Saved data entries:
*** Begin section ***

(** * The calls of pthread_intro.cpp *)

(** The state says whether there is a thread; [pthread_join] needs one. *)
Definition pthread_join : proc bool answer := λ created,
  if created then pthread_sys PthreadJoin (λ _, false) created else (created, inr UndefinedBehaviour).

Definition pthread_calls (file : string) : proc bool unit :=
  r ← pthread_sys PthreadCreate (λ _, true);
  _ ← CHECK_ERROR (in_main file 42) r;
  r ← pthread_join;
  CHECK_ERROR (in_main file 43) r.

(** * What a failing call should lead to *)

(** The calls a start depends on, in their order ([shm_unlink] may fail). *)
Definition needed (v : variant) : list syscall :=
  [SemOpen WriteDoneSema; SemOpen ReadDoneSema] ++
  match v with ShmIntro => [ShmOpen ShmFile; Ftruncate] | MmapIntro => [] end ++ [Mmap; Fork].

Definition first_failure (ks : list syscall) : option (syscall * Z) :=
  head (omap (λ k, pair k <$> fails k) ks).

Definition report (loc : syscall → source_location) (f : syscall * Z) : ending :=
  match f with
  | (SemOpen _, e) => Terminate ("Opening semaphore failed, error: " +:+ strerror e)
  | (Mmap, e) => Terminate ("mmap failed, error: " +:+ strerror e)
  | (k, e) => Exit 1 (LogSystemError (loc k) e)
  end.

Definition place (v : variant) (file : string) (k : syscall) : source_location :=
  in_main file match k with ShmOpen _ => 44 | Ftruncate => 46 | _ => fork_line v end.

(** The start either gets through, or ends at the first failing call with a state
    that [P] holds of. *)
Definition ends_at_first {S A} (m : proc S A) (loc : syscall → source_location) (ks : list syscall)
    (s : S) (P : S → Prop) (done : S → A → Prop) : Prop :=
  match first_failure ks with
  | None => ∃ s' a, m s = (s', inl a) ∧ done s' a
  | Some f => ∃ s', m s = (s', inr (report loc f)) ∧ P s'
  end.
(* ===== verification/FalseSharing.v ===== *)
(** cache/false_sharing.cpp: threads that count in neighbouring members of one
    structure, behind a latch.

    The program measures time; what it computes is that every member gets all its
    increments, although [++value] is a load and a store, because no two threads use
    the same one.  That they share cache lines all the same is a fact about the
    layout of [SharedState]. *)

From S2P Require Import Prelude Machine.
From stdpp Require Import options.

Local Open Scope Z_scope.

(** * The machine *)

(** The latch and the members of [SharedState], one for each thread. *)
Record shared_state := SharedState { latch : nat; members : list Z }.

(** A thread before [arrive_and_wait], waiting in it, between two increments and
    between the halves of one. *)
Inductive counting_thread := Arriving | Waiting | Counting (rest : nat) | Loaded (rest : nat) (tmp : Z) | Overflown.

Definition counting_step (iterations : nat) (i : nat) (_ : unit) (g : shared_state) (l : counting_thread) :
    option (shared_state * counting_thread) :=
  match l with
  | Arriving => Some (SharedState (latch g - 1) (members g), Waiting)
  | Waiting => if (latch g =? 0)%nat then Some (g, Counting iterations) else None
  | Counting O => None
  | Counting (S rest) => v ← members g !! i; Some (g, Loaded rest v)
  | Loaded rest tmp =>
      Some (if bool_decide (is_i32 (tmp + 1))
            then (SharedState (latch g) (<[i:=tmp + 1]> (members g)), Counting rest)
            else (g, Overflown))
  | Overflown => None
  end.

Definition false_sharing_step (iterations : nat) : act unit → conf shared_state counting_thread → option (conf shared_state counting_thread) :=
  conf_step (counting_step iterations).

(** [main] with any number of workers; the program has three and 500 000 000
    iterations. *)
Definition false_sharing_main (WorkerThreads : nat) : conf shared_state counting_thread :=
  Conf (SharedState WorkerThreads (replicate WorkerThreads 0)) (replicate WorkerThreads Arriving).

(** * The invariant *)

Definition arriving (l : counting_thread) : bool := match l with Arriving => true | _ => false end.

Definition started (l : counting_thread) : bool := match l with Counting _ | Loaded _ _ => true | _ => false end.

(** The member of a thread from where it is. *)
Definition member_ok (iterations : nat) (l : counting_thread) (v : Z) : Prop :=
  match l with
  | Arriving | Waiting => v = 0
  | Counting rest => (rest ≤ iterations)%nat ∧ v = Z.of_nat (iterations - rest)
  | Loaded rest tmp => (S rest ≤ iterations)%nat ∧ tmp = v ∧ v = Z.of_nat (iterations - S rest)
  | Overflown => False
  end.

Record sharing_inv (iterations W : nat) (c : conf shared_state counting_thread) : Prop := {
  inv_latch : latch (shared c) = count arriving (threads c);
  inv_members : Forall2 (member_ok iterations) (threads c) (members (shared c));
  inv_started : ∀ i l, threads c !! i = Some l → started l = true → latch (shared c) = 0%nat;
  inv_workers : length (threads c) = W }.

Lemma sharing_start iterations W : sharing_inv iterations W (false_sharing_main W).
Proof.
  constructor; cbn [shared threads latch members false_sharing_main].
  - rewrite count_replicate. cbn. lia.
  - apply Forall2_replicate. done.
  - intros i l [-> _]%lookup_replicate. done.
  - apply length_replicate.
Qed.

Section steps.
Context (iterations W : nat) (Hint : Z.of_nat iterations ≤ INT_MAX).

Lemma sharing_preserves a c c' :
  sharing_inv iterations W c → false_sharing_step iterations a c = Some c' → sharing_inv iterations W c'.
Proof using Hint.
  intros [Hla Hm Hst Hw] (l & g' & l' & Hl & Hs & ->)%conf_step_inv.
  destruct (Forall2_lookup_l _ _ _ _ _ Hm Hl) as (v & Hv & Hok).
  pose proof (count_insert arriving _ _ _ l' Hl) as Hcount.
  assert (∀ v', member_ok iterations l' v' →
    Forall2 (member_ok iterations) (<[tid a:=l']> (threads c)) (<[tid a:=v']> (members (shared c)))) as Hins.
  { intros v' Hv'. by apply Forall2_insert. }
  assert (member_ok iterations l' v → Forall2 (member_ok iterations) (<[tid a:=l']> (threads c)) (members (shared c))) as Hsame.
  { intros Hv'. rewrite <- (list_insert_id (members (shared c)) (tid a) v) by done. by apply Hins. }
  assert (∀ (P : nat), (started l' = true → P = 0%nat) → (latch (shared c) = 0%nat → P = 0%nat) →
    ∀ i li, <[tid a:=l']> (threads c) !! i = Some li → started li = true → P = 0%nat) as Hstart.
  { intros P H1 H2 i li [(-> & ->)|[_ Hi]]%list_lookup_insert_Some' Hsi; [auto|]. apply H2. by eapply Hst. }
  destruct l as [| |[|rest]|rest tmp|]; cbn in Hs; try done.
  - simplify_eq. cbn in Hcount. constructor; cbn [shared threads latch members].
    + lia.
    + by apply Hsame.
    + apply Hstart; [done|lia].
    + by rewrite length_insert.
  - destruct (Nat.eqb_spec (latch (shared c)) 0) as [E|E]; simplify_eq. cbn in Hcount, Hok.
    constructor; cbn [shared threads latch members]; [lia| |by apply Hstart|by rewrite length_insert].
    apply Hsame. cbn. rewrite Nat.sub_diag. done.
  - rewrite Hv in Hs. cbn in Hs. simplify_eq. cbn in Hcount, Hok. destruct Hok as [Hle ->].
    constructor; cbn [shared threads latch members]; [lia|by apply Hsame| |by rewrite length_insert].
    apply Hstart; [|done]. intros _. by eapply Hst.
  - cbn in Hok. destruct Hok as (Hle & -> & ->). rewrite bool_decide_true in Hs.
    2: { unfold is_i32, INT_MIN. unfold INT_MAX in *. lia. }
    simplify_eq. cbn in Hcount. constructor; cbn [shared threads latch members]; [lia| | |by rewrite length_insert].
    + apply Hins. cbn. lia.
    + apply Hstart; [|done]. intros _. by eapply Hst.
Qed.

Lemma sharing_reach c :
  reach (false_sharing_step iterations) (false_sharing_main W) c → sharing_inv iterations W c.
Proof using Hint. apply reach_inv; [apply sharing_start|apply sharing_preserves]. Qed.
End steps.

(** ** Progress and termination *)

Definition ended (l : counting_thread) : bool := match l with Counting O => true | _ => false end.

Lemma sharing_progress iterations W c :
  sharing_inv iterations W c →
  (∃ a c', false_sharing_step iterations a c = Some c') ∨ Forall (λ l, ended l = true) (threads c).
Proof.
  intros [Hla Hm Hst Hw]. destruct (Forall_or_witness ended (threads c)) as [HD|(i & l & Hl & He)]; [by right|left].
  destruct (Forall2_lookup_l _ _ _ _ _ Hm Hl) as (v & Hv & Hok).
  destruct (decide (latch (shared c) = 0%nat)) as [E|E].
  - exists (Act i tt). apply (conf_step_enabled _ _ _ _ _ Hl). destruct l as [| |[|rest]|rest tmp|]; cbn; try done.
    + rewrite E. cbn. by eexists.
    + rewrite Hv. by eexists.
  - destruct (count_witness arriving (threads c)) as (j & lj & Hj & Ha); [lia|].
    exists (Act j tt). apply (conf_step_enabled _ _ _ _ _ Hj). by destruct lj.
Qed.

Definition counting_left (iterations : nat) (l : counting_thread) : nat :=
  match l with
  | Arriving => 2 * iterations + 2
  | Waiting => 2 * iterations + 1
  | Counting rest => 2 * rest
  | Loaded rest _ => 2 * rest + 1
  | Overflown => 0
  end.

Lemma counting_left_step iterations i ch g l g' l' :
  counting_step iterations i ch g l = Some (g', l') → (counting_left iterations l' < counting_left iterations l)%nat.
Proof. destruct l as [| |[|rest]|rest tmp|]; cbn; intros Hs; inv_opt; lia. Qed.

(** * Properties *)

(** false_sharing.cpp, for any number of workers and any number of
    iterations that an [int] can hold.  No worker counts before all have arrived at
    the latch; no [int] overflows; no schedule is longer than [2 n + 2] steps for
    each worker; and a run that cannot go on has ended with every member at the
    number of iterations: sharing the structure loses no increment. *)
Theorem false_sharing_counts iterations W c :
  Z.of_nat iterations ≤ INT_MAX →
  reach (false_sharing_step iterations) (false_sharing_main W) c →
  (∀ l, l ∈ threads c → started l = true → count arriving (threads c) = 0%nat) ∧
  Overflown ∉ threads c ∧
  terminates_within (false_sharing_step iterations) ((2 * iterations + 2) * W) (false_sharing_main W) ∧
  ((∃ a c', false_sharing_step iterations a c = Some c') ∨
   members (shared c) = replicate W (Z.of_nat iterations)).
Proof.
  intros Hint Hr. pose proof (sharing_reach _ _ Hint _ Hr) as HI. split_ands.
  - intros l [i Hl]%list_elem_of_lookup Hs. rewrite <- (inv_latch _ _ _ HI). by eapply (inv_started _ _ _ HI).
  - intros [i Hl]%list_elem_of_lookup. by destruct (Forall2_lookup_l _ _ _ _ _ (inv_members _ _ _ HI) Hl) as (v & _ & []).
  - set (work := λ c : conf shared_state counting_thread, sum_list_with (counting_left iterations) (threads c)).
    replace ((2 * iterations + 2) * W)%nat with (work (false_sharing_main W)).
    + apply (measure_terminates _ (λ _, True) work); [done|].
      intros a c1 c2 _ (l & g' & l' & Hl & Hs & ->)%conf_step_inv. split; [done|]. unfold work. cbn [threads].
      pose proof (sum_insert (counting_left iterations) _ _ _ l' Hl). apply counting_left_step in Hs. lia.
    + unfold work, false_sharing_main. cbn [threads]. clear. induction W as [|W IH]; [cbn; lia|].
      cbn [replicate sum_list_with]. rewrite IH. cbn [counting_left]. lia.
  - destruct (sharing_progress _ _ _ HI) as [?|HD]; [by left|right].
    rewrite <- (inv_workers _ _ _ HI). pose proof (inv_members _ _ _ HI) as Hm. clear - HD Hm.
    induction Hm as [|l v ls vs Hok Hm IH]; cbn; [done|]. apply Forall_cons_iff in HD as [He HD].
    rewrite IH by done. f_equal. destruct l as [| |[|]| |]; try done. destruct Hok as [_ ->]. f_equal. lia.
Qed.

Lemma false_sharing_counts_witness :
  (∃ c, run (false_sharing_step 2)
      ((λ i, Act i tt) <$> [0; 1; 2; 1; 0; 2; 0; 1; 2; 0; 1; 2; 2; 2; 1; 1; 0; 0]%nat) (false_sharing_main 3) = Some c ∧
     members (shared c) = [2; 2; 2]) ∧
  terminates_within (false_sharing_step (Z.to_nat 500000000)) ((2 * Z.to_nat 500000000 + 2) * 3) (false_sharing_main 3).
Proof.
  split; [eexists; split; [vm_compute; reflexivity|reflexivity]|].
  refine (proj1 (proj2 (proj2 (false_sharing_counts (Z.to_nat 500000000) 3 _ _ (reach_refl _ _))))).
  rewrite Z2Nat.id by lia. by vm_compute.
Defined.

(** * The cache *)

(** The cache line of a member of [SharedState] that lies at [base]. *)
Definition cache_line (line_size base : Z) (member : nat) : Z := (base + 4 * Z.of_nat member) / line_size.

(** Wherever the structure lies, two of its three members are in one line of 64
    bytes, so that the threads do share. *)
Theorem members_share_a_line base :
  (4 | base) →
  cache_line 64 base 0 = cache_line 64 base 1 ∨ cache_line 64 base 1 = cache_line 64 base 2.
Proof.
  intros [k ->]. unfold cache_line. cbn [Z.of_nat Z.mul Pos.of_succ_nat].
  pose proof (Z.div_mod (k * 4) 64). pose proof (Z.mod_pos_bound (k * 4) 64).
  pose proof (Z.div_mod (k * 4 + 4) 64). pose proof (Z.mod_pos_bound (k * 4 + 4) 64).
  pose proof (Z.div_mod (k * 4 + 8) 64). pose proof (Z.mod_pos_bound (k * 4 + 8) 64).
  rewrite Z.mul_0_r, Z.add_0_r. change (4 * Z.of_nat 1) with 4. change (4 * Z.of_nat 2) with 8. lia.
Qed.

*** End section ***

### What to do
Look above and return each line of the records exactly, from the very first through the line with "(** * What a failing call should lead to *)", both included.

### The completed task
(** * The calls of pthread_intro.cpp *)

(** The state says whether there is a thread; [pthread_join] needs one. *)
Definition pthread_join : proc bool answer := λ created,
  if created then pthread_sys PthreadJoin (λ _, false) created else (created, inr UndefinedBehaviour).

Definition pthread_calls (file : string) : proc bool unit :=
  r ← pthread_sys PthreadCreate (λ _, true);
  _ ← CHECK_ERROR (in_main file 42) r;
  r ← pthread_join;
  CHECK_ERROR (in_main file 43) r.

(** * What a failing call should lead to *)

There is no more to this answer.